Czwartek tego tygodnia była zapowiadana dla Poznania słoneczna pogoda. I taka była. Poprzedzająca go noc, mroźna. Na wodzie pozostała warstwa lodu.
Nie taka znów cienka ta warstwa, skoro para łabędzi na moich oczach wylądowała na lodowej nawierzchni J. Strzeszyńskiego bez skruszenia lodu. Są to jednak całkiem ważące ptaki. Nie odmawiam im umiejętności miękkiego osiadania na tafli jeziora. Po wylądowaniu siedziały na tym lodzie dobrą chwilę. Następnie poczłapały ku brzegowi spodziewając się w znanym sobie miejscu nowej dostawy pokarmu. Gdy zbliżyły się dość blisko miały jedną zagwozdkę. Ostatnie kilka metrów to kruszywo lodowe pływające we wodzie. Ale później już nie przypatrywałem się ptakom. Wiem tylko, że namyślały się nad tym sporo czasu.
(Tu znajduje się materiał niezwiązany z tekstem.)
(* ===== verification/ComponentScript.v ===== *)
(** * The installer's component script ([deploy/installer/qif/componentscript.js])

    The script adds the operations that install the application and its service,
    and starts both when the installation is finished.  It keeps no state of its
    own between the calls, so its functions are scripts over [unit].  Starting and
    ending of administrator rights are requests like any other: the theorems read
    them off the history of a run. *)

From Stdlib Require Import Ascii.
From S2P Require Import Prelude QtCore Effects Ifw.
From stdpp Require Import options.

Open Scope script_scope.

Notation script := (prog ifw unit).

Definition appName : script string := request (Value "Name").

Definition serviceName : script string := name ← appName; Ret (name +:+ "-service").

Definition kernelTypeIs (k : string) : script bool :=
  t ← request (SystemInfo "kernelType"); Ret (bool_decide (t = k)).

Definition runningOnWindows : script bool := kernelTypeIs "winnt".
Definition runningOnMacOS : script bool := kernelTypeIs "darwin".
Definition runningOnLinux : script bool := kernelTypeIs "linux".

Definition appExecutableFileName : script string :=
  win ← runningOnWindows;
  if win then name ← appName; Ret (name +:+ ".exe") else appName.

Definition vcRuntimeIsInstalled : script bool :=
  root ← request (Value "RootDir");
  found ← request (FindPath "msvcp140.dll" [root +:+ "\Windows\System32\"]);
  Ret (negb (isEmpty found)).

Definition Component : script unit :=
  request (Connect "component.loaded" "componentLoaded") ;;
  request (Connect "installer.installationFinished" "installationFinishedPageIsShown") ;;
  request (Connect "installer.finishButtonClicked" "installationFinished").

Definition componentLoaded : script unit := Ret tt.

Definition installationFinishedPageIsShown : script unit :=
  installer ← request IsInstaller;
  if (installer : bool) then
    status ← request Status;
    match (status : installerStatus) with
    | Success => request (ClickButton FinishButton)
    | NotSuccess => Ret tt
    end
  else Ret tt.

(** [path.replace(/\//g, '\\')]. *)
Definition backslashes (path : string) : string := replace path "/" "\".

(** Line 75 to 85: the run-time library, when it is missing and bundled. *)
Definition addRedistributable : script unit :=
  installed ← vcRuntimeIsInstalled;
  if negb installed then
    arch ← request (SystemInfo "currentCpuArchitecture");
    let vcRedistFileName :=
      if negb (contains arch "64") then "vc_redist.x86.exe" else "vc_redist.x64.exe" in
    dir ← request (Value "TargetDir");
    found ← request (FindPath vcRedistFileName [backslashes dir]);
    if negb (isEmpty found) then
      request (AddOperation true "Execute"
        [Str ("@TargetDir@\" +:+ vcRedistFileName); Str "/install"; Str "/quiet"; Str "/norestart";
         Str "/log"; Str "vc_redist.log"])
    else
      request (ConsoleLog (vcRedistFileName +:+
        " is not bundled, relying on the application-local MSVC runtime"))
  else request (ConsoleLog "Microsoft Visual C++ Redistributable already installed").

(** Line 66 to 73: a shortcut to the executable, on the desktop and in the menu. *)
Definition addShortcut (elevated : bool) (folder : script string) : script unit :=
  exe ← appExecutableFileName;
  folder ← folder;
  name ← appName;
  exe' ← appExecutableFileName;
  request (AddOperation elevated "CreateShortcut"
    [Str ("@TargetDir@/" +:+ exe); Str (folder +:+ "/" +:+ name +:+ ".lnk");
     Str "workingDirectory=@TargetDir@"; Str ("iconPath=@TargetDir@\" +:+ exe'); Str "iconId=0"]).

(** Line 87 to 93: register the service, and the script that runs after. *)
Definition addService : script unit :=
  dir ← request (Value "TargetDir");
  let pu_path := backslashes dir +:+ "\" in
  service ← serviceName;
  service' ← serviceName;
  request (AddOperation true "Execute"
    [Arr ["sc"; "create"; service; "binpath="; pu_path +:+ service' +:+ ".exe";
          "start="; "auto"; "depend="; "BFE/nsi"];
     Str "UNDOEXECUTE"; Str "cmd"; Str "/c"; Str (pu_path +:+ "post_uninstall.cmd")]) ;;
  request (AddOperation true "Execute"
    [Str "cmd"; Str "/c"; Str (pu_path +:+ "post_install.cmd")]).

Definition createOperations : script unit :=
  request CreateOperations ;;
  win ← runningOnWindows;
  if win then
    addShortcut false (request DesktopLocation) ;;
    addShortcut true (request (Value "AllUsersStartMenuProgramsPath")) ;;
    addRedistributable ;;
    addService
  else
    mac ← runningOnMacOS;
    if mac then
      request (AddOperation true "Execute"
        [Str "@TargetDir@/post_install.sh"; Str "UNDOEXECUTE"; Str "@TargetDir@/post_uninstall.sh"])
    else
      linux ← runningOnLinux;
      if linux then
        request (AddOperation true "Execute"
          [Str "bash"; Str "@TargetDir@/post_install.sh"; Str "UNDOEXECUTE";
           Str "bash"; Str "@TargetDir@/post_uninstall.sh"])
      else Ret tt.

(** The text of an array of an output and an exit code. *)
Definition showResult (r : execResult) : string :=
  match r with Some (out, c) => out +:+ "," +:+ pretty c | None => "" end.

(** Line 113 to 126: the command that starts the application; on Windows the
    service is started first. *)
Definition launchCommand : script string :=
  win ← runningOnWindows;
  if win then
    exe ← appExecutableFileName;
    service ← serviceName;
    status1 ← request (Execute (Some "net") ["start"; service]);
    service ← serviceName;
    request (ConsoleLog (replace (replace "%1 started with status: %2 " "%1" service)
      "%2" (showResult status1))) ;;
    service ← serviceName;
    status2 ← request (Execute (Some "sc")
      ["failure"; service; "reset="; "100"; "actions="; "restart/2000/restart/2000/restart/2000"]);
    service ← serviceName;
    request (ConsoleLog (replace (replace "Changed settings for %1 with status: %2 " "%1" service)
      "%2" (showResult status2))) ;;
    Ret ("@TargetDir@/" +:+ exe)
  else
    mac ← runningOnMacOS;
    if mac then
      name ← appName;
      name' ← appName;
      Ret ("/Applications/" +:+ name +:+ ".app/Contents/MacOS/" +:+ name')
    else
      linux ← runningOnLinux;
      if linux then name ← appName; Ret ("@TargetDir@/client/" +:+ name) else Ret "".

Definition installationFinished : script unit :=
  status ← request Status;
  match (status : installerStatus) with
  | NotSuccess => Ret tt
  | Success =>
      installer ← request IsInstaller;
      go ← (if (installer : bool) then Ret true else request IsUpdater);
      if (go : bool) then
        admin ← request GainAdminRights;
        if negb (admin : bool) then
          request (ConsoleLog "Fatal error! Cannot get admin rights!")
        else
          command ← launchCommand;
          request DropAdminRights ;;
          dir ← request (Value "TargetDir");
          request (ExecuteDetached command [] dir)
      else Ret tt
  end.

(** ** Administrator rights *)

(** Whether the rights are held after a history. *)
Definition rightsAfter (held : bool) (e : event ifw) : bool :=
  match e with
  | Ev GainAdminRights granted => granted
  | Ev DropAdminRights _ => false
  | _ => held
  end.

(** Commands of the service manager run with the rights, the application is
    started without them, and no other program is started. *)
Definition allowedWith (held : bool) (c : ifwCall) : bool :=
  match c with
  | Execute p _ => held && (bool_decide (p = Some "net") || bool_decide (p = Some "sc"))
  | ExecuteDetached _ _ _ => negb held
  | _ => true
  end.

Fixpoint privilegesRespected (held : bool) (h : trace ifw) : bool :=
  match h with
  | [] => true
  | e :: h => allowedWith held (evCall e) && privilegesRespected (rightsAfter held e) h
  end.

Definition rights (held : bool) (h : trace ifw) : bool := foldl rightsAfter held h.

Lemma privileges_app held h t :
  privilegesRespected held (h ++ t) =
  privilegesRespected held h && privilegesRespected (rights held h) t.
Proof.
  revert held. induction h as [|e h IH]; intros held; [done|]. simpl. by rewrite IH, andb_assoc.
Qed.

Lemma rights_app held h t : rights held (h ++ t) = rights (rights held h) t.
Proof. apply foldl_app. Qed.

Ltac wp_steps :=
  repeat match goal with
  | |- wp _ (if negb ?b then _ else _) _ _ _ => destruct b; cbn [negb]
  | |- wp _ (if ?b then _ else _) _ _ _ => destruct b
  | |- wp _ (bind (if ?b then _ else _) _) _ _ _ => destruct b
  | |- wp _ (match ?x with _ => _ end) _ _ _ => destruct x
  | |- ∀ _, _ => intro
  | |- wp _ _ _ _ _ => progress cbn [bind wp request negb]
  end.

(** The history so far is fine and the rights are held. *)
Definition elevated (h : trace ifw) : Prop :=
  privilegesRespected false h = true ∧ rights false h = true.

Lemma launchCommand_elevated g h :
  elevated h → wp anything launchCommand (λ r _ h', elevated h' ∧ ∃ c, r = Returned c) g h.
Proof.
  intros [Hp Hr].
  unfold launchCommand, serviceName, appExecutableFileName, runningOnWindows, runningOnMacOS,
    runningOnLinux, kernelTypeIs, appName, elevated.
  wp_steps; (split; [|eauto]); rewrite !privileges_app, !rights_app, Hp, Hr; done.
Qed.

(** What [installationFinished] leaves behind. *)
Definition finishPost (r : outcome unit) (_ : unit) (h : trace ifw) : Prop :=
  r = Returned tt ∧ privilegesRespected false h = true ∧ rights false h = false.

Lemma installationFinished_post g : wp anything installationFinished finishPost g [].
Proof.
  unfold installationFinished, finishPost.
  wp_steps; try (split_and!; [by repeat match goal with x : ans _ |- _ => destruct x end | done | done]).
  all: eapply wp_seq; [by apply launchCommand_elevated|].
  all: intros r g' h' [[Hp Hr] [c ->]]; cbn [andThen]; wp_steps.
  all: match goal with |- Returned ?x = _ ∧ _ => destruct x end.
  all: split; [done|]; rewrite !privileges_app, !rights_app, Hp, Hr; done.
Qed.

(** ** Operations *)

(** An operation that runs a program and names the program that undoes it. *)
Definition isUndoKeyword (a : operationArg) : bool :=
  match a with Str s => bool_decide (s = "UNDOEXECUTE") | Arr _ => false end.

Definition hasUndo (c : ifwCall) : bool :=
  match c with
  | AddOperation true name args => bool_decide (name = "Execute") && existsb isUndoKeyword args
  | _ => false
  end.

Definition undoable (h : trace ifw) : nat := length (filter (λ e, hasUndo (evCall e) = true) h).

Lemma undoable_snoc h e :
  undoable (h ++ [e]) = undoable h + (if hasUndo (evCall e) then 1 else 0).
Proof.
  unfold undoable. rewrite filter_app, length_app, filter_cons, filter_nil.
  by destruct (hasUndo (evCall e)).
Qed.

Lemma undoable_other h t : allCalls (λ c, negb (hasUndo c)) t → undoable (h ++ t) = undoable h.
Proof.
  intros Ht. induction t as [|e t IH] using rev_ind; [by rewrite app_nil_r|].
  apply Forall_app in Ht as [Ht He]. apply Forall_cons in He as [He _].
  rewrite app_assoc, undoable_snoc, IH by done. destruct (hasUndo (evCall e)); [done|lia].
Qed.

(** A part that always returns and adds no such operation. *)
Lemma undoable_seq {A} E (p : script A) (f : A → script unit) n g h :
  only (λ c, negb (hasUndo c)) p → completes false p → undoable h = 0 →
  (∀ a g' h', undoable h' = 0 → wp E (f a) (λ _ _ h, undoable h = n) g' h') →
  wp E (bind p f) (λ _ _ h, undoable h = n) g h.
Proof.
  intros Hp Hc Hh Hf. eapply wp_seq; [by apply (only_returns_wp _ (λ c, negb (hasUndo c)))|].
  intros ? g' h' (a & t & -> & -> & Ht). apply Hf. by rewrite undoable_other.
Qed.

Lemma not_undo_keyword s : isUndoKeyword (Str (s +:+ "post_install.cmd")) = false.
Proof.
  apply bool_decide_eq_false. intros Heq. apply (f_equal String.length) in Heq.
  rewrite slength_app in Heq. simpl in Heq. lia.
Qed.

Lemma noUndo_addShortcut elevated folder :
  only (λ c, negb (hasUndo c)) folder → only (λ c, negb (hasUndo c)) (addShortcut elevated folder).
Proof.
  intros Hf. unfold addShortcut, appExecutableFileName, runningOnWindows, kernelTypeIs, appName.
  solve_only. destruct elevated; (split; [done|]); intro; exact I.
Qed.

Lemma noUndo_addRedistributable : only (λ c, negb (hasUndo c)) addRedistributable.
Proof.
  unfold addRedistributable, vcRuntimeIsInstalled. cbv zeta. solve_only.
Qed.

Lemma completes_addShortcut elevated folder :
  completes false folder → completes false (addShortcut elevated folder).
Proof.
  intros Hf. unfold addShortcut, appExecutableFileName, runningOnWindows, kernelTypeIs, appName.
  solve_completes.
Qed.

Lemma completes_addRedistributable : completes false addRedistributable.
Proof. unfold addRedistributable, vcRuntimeIsInstalled. cbv zeta. solve_completes. Qed.
#[export] Hint Resolve completes_addRedistributable : vpn.

Lemma addService_undoable E g h :
  undoable h = 0 → wp E addService (λ _ _ h, undoable h = 1) g h.
Proof.
  intros Hh. unfold addService, serviceName, appName. cbn [bind wp request]. intros.
  rewrite !undoable_snoc, Hh. cbn [evCall hasUndo existsb]. rewrite not_undo_keyword. done.
Qed.
Definition isKnownKernel (k : string) : bool :=
  bool_decide (k = "winnt") || bool_decide (k = "darwin") || bool_decide (k = "linux").

(** ** Properties *)


(** On Windows, macOS and Linux exactly one of the operations of the component
    runs a program that names its undo program (the removal script, which stops and
    removes the service); on another system there is none. *)
Lemma createOperations_undo o k :
  (∀ h, o h (SystemInfo "kernelType") = k) →
  undoable (resTrace (run o createOperations tt [])) = if isKnownKernel k then 1 else 0.
Proof.
  intros Hk.
  apply (wp_exactly o createOperations (λ _ _ h, undoable h = _)).
  unfold createOperations, runningOnWindows, runningOnMacOS, runningOnLinux, kernelTypeIs.
  cbn [bind wp request]. intros [] _ k1 ->. rewrite Hk. case_bool_decide.
  - subst k. change (isKnownKernel _) with true.
    apply undoable_seq; [apply noUndo_addShortcut; solve_only|apply completes_addShortcut; solve_completes|done|].
    intros _ g1 h1 Hh1.
    apply undoable_seq; [apply noUndo_addShortcut; solve_only|apply completes_addShortcut; solve_completes|done|].
    intros _ g2 h2 Hh2.
    apply undoable_seq; [apply noUndo_addRedistributable|solve_completes|done|].
    intros _ g3 h3 Hh3. by apply addService_undoable.
  - cbn [bind wp request]. intros k2 ->. rewrite Hk.
    case_bool_decide; [subst k; by intros [] _|].
    cbn [bind wp request]. intros k3 ->. rewrite Hk.
    case_bool_decide; [subst k; by intros [] _|].
    cbn [wp]. unfold isKnownKernel. by rewrite !bool_decide_eq_false_2.
Qed.

(** ** Witnesses *)

Definition linuxOracle : oracle ifw := λ h c,
  match c as c return ifwAns c with
  | Value _ => "AmneziaVPN"
  | FileExists _ => false
  | FindPath _ _ => ""
  | Execute _ _ => Some ("", 0%Z)
  | IsInstaller => true
  | IsUpdater => false
  | IsUninstaller => false
  | GainAdminRights => true
  | PageById _ => true
  | CurrentPageWidget => true
  | LineEditText => "/opt"
  | SystemInfo _ => "linux"
  | DesktopLocation => "/home/user/Desktop"
  | QsTr s => s
  | Status => Success
  | MessageBox _ _ _ _ _ => Ok
  | Now => Z.of_nat (length h)
  | _ => tt
  end.

Lemma createOperations_undo_example :
  undoable (resTrace (run linuxOracle createOperations tt [])) = 1.
Proof. apply (createOperations_undo linuxOracle "linux"). reflexivity. Defined.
Dalsze moje zajęcia to fotografowanie grzybów zimowych, szczególnie jednego gatunku, takiego mniej znanego. O jego identyfikację spytam na grupach grzybowych FB.
Potem podpowiedziałem napotkanym miłośnikom przyrody, kędy można dotrzeć w bardziej dzikie miejsca. Mam nadzieję, że trzymali się moich wskazówek.
Jeszcze tylko zajrzałem do zalanego lasku nadjeziornego. W jednym jego miejscu napotkałem stadko ruchliwych trznadli. Świergotanie ptaszęcego ludu przypomina o przedwiośniu.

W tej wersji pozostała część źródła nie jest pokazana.